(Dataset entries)
****************
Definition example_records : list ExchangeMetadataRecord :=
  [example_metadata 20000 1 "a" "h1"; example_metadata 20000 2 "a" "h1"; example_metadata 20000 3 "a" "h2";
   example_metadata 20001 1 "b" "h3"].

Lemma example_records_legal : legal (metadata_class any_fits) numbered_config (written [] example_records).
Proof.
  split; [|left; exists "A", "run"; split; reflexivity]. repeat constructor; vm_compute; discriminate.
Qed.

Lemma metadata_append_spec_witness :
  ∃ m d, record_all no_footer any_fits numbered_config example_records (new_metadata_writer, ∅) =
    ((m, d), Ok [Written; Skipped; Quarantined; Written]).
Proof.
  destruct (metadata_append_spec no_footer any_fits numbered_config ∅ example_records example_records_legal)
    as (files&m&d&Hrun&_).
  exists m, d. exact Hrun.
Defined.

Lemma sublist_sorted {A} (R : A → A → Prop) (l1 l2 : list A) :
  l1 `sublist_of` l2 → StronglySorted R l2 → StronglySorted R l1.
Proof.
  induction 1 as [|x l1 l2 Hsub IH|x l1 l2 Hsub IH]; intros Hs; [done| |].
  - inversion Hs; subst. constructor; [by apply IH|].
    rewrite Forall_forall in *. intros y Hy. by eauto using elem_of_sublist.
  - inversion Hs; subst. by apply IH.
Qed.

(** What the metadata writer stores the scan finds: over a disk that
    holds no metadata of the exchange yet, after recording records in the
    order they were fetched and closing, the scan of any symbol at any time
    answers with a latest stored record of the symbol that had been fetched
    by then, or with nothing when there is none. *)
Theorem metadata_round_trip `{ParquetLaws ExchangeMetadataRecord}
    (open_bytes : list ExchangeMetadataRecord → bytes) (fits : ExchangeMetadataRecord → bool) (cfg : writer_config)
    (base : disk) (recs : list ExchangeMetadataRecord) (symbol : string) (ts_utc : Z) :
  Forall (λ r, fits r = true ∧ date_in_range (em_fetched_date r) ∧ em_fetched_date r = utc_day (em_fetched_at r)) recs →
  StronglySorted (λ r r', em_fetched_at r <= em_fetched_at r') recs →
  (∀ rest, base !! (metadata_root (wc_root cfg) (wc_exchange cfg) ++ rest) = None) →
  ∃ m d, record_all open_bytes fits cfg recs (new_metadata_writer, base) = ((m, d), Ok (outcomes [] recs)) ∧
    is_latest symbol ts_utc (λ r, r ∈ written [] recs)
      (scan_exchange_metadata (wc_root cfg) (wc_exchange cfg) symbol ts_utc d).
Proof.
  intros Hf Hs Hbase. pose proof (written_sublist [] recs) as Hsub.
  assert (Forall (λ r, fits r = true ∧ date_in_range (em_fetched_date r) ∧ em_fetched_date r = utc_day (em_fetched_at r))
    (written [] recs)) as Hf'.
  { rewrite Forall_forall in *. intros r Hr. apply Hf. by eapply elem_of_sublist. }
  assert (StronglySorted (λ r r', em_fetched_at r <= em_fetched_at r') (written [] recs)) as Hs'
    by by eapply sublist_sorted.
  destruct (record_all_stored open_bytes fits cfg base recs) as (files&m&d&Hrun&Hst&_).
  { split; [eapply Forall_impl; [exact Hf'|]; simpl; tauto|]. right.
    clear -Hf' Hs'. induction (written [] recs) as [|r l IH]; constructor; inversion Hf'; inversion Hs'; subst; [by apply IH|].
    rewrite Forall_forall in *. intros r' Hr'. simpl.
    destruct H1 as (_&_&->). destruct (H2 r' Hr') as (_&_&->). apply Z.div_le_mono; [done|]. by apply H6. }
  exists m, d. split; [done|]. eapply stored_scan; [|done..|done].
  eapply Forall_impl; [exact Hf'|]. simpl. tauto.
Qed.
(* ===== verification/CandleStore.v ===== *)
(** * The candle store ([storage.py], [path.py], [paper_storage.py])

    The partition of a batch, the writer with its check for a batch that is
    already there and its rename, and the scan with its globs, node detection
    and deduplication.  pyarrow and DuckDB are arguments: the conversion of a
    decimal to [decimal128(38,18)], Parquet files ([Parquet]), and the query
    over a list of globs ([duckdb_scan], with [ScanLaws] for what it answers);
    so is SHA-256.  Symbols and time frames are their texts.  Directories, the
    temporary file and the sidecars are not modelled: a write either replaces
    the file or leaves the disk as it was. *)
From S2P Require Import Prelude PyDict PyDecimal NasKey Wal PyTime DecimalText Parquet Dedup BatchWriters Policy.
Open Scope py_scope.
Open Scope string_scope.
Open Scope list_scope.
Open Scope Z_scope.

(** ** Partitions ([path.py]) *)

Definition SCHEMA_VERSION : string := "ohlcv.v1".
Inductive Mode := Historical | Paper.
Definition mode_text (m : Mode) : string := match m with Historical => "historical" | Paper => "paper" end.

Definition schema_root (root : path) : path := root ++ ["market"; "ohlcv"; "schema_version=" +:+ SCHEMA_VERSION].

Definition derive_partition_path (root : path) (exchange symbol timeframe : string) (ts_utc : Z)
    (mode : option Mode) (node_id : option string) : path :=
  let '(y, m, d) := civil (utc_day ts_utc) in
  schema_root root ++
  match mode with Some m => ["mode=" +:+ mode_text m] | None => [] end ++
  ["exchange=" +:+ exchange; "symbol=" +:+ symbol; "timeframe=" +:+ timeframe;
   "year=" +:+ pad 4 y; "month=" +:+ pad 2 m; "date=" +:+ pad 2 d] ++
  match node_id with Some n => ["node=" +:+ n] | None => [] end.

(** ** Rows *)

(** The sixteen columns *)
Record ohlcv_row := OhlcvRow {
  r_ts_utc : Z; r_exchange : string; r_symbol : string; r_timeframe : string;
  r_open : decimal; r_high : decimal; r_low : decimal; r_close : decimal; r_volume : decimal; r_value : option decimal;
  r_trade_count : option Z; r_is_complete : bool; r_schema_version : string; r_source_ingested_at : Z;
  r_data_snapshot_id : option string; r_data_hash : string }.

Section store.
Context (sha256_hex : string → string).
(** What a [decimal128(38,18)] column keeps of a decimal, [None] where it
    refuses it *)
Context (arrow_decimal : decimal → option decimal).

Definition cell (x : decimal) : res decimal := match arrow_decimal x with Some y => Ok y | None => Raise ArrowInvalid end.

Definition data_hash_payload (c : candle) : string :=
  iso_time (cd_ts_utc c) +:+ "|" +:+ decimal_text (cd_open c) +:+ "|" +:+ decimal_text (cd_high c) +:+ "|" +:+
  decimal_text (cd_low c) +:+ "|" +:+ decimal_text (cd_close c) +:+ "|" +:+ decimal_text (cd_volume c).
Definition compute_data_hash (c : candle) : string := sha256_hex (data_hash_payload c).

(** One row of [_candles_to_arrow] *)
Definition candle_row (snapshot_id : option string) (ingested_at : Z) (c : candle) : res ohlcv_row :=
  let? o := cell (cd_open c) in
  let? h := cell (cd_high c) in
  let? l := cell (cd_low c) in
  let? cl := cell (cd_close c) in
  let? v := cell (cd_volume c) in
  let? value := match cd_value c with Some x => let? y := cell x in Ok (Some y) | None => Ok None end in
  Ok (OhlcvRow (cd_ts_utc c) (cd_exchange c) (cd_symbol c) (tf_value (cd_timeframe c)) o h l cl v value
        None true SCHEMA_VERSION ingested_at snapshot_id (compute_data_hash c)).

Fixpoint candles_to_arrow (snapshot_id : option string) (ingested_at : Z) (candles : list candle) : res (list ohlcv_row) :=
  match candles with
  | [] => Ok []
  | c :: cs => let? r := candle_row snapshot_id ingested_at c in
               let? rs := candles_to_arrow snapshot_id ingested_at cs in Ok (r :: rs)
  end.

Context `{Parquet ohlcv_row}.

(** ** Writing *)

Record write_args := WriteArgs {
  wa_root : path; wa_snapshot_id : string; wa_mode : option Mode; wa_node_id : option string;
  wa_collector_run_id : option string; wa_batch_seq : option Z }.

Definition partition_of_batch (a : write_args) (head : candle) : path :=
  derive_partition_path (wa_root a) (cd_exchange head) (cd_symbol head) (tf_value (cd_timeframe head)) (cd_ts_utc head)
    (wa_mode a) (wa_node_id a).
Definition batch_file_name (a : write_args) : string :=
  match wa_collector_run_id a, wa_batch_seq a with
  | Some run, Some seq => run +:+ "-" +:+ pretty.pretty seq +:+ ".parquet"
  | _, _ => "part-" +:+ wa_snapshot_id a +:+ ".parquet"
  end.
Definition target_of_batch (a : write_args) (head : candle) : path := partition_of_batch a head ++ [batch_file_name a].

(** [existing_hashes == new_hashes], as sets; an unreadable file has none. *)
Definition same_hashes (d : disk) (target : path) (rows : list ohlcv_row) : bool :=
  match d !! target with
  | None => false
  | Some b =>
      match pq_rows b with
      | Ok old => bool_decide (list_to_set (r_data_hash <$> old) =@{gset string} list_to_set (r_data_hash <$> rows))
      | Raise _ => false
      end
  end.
****************
Assignment:
All lines in the data above from the one with "iso_time (cd_ts_utc c)" through the one with "let? l := cell (cd_low c) in" must be repeated exactly, and no others.

Solution below:
  iso_time (cd_ts_utc c) +:+ "|" +:+ decimal_text (cd_open c) +:+ "|" +:+ decimal_text (cd_high c) +:+ "|" +:+
  decimal_text (cd_low c) +:+ "|" +:+ decimal_text (cd_close c) +:+ "|" +:+ decimal_text (cd_volume c).
Definition compute_data_hash (c : candle) : string := sha256_hex (data_hash_payload c).

(** One row of [_candles_to_arrow] *)
Definition candle_row (snapshot_id : option string) (ingested_at : Z) (c : candle) : res ohlcv_row :=
  let? o := cell (cd_open c) in
  let? h := cell (cd_high c) in
  let? l := cell (cd_low c) in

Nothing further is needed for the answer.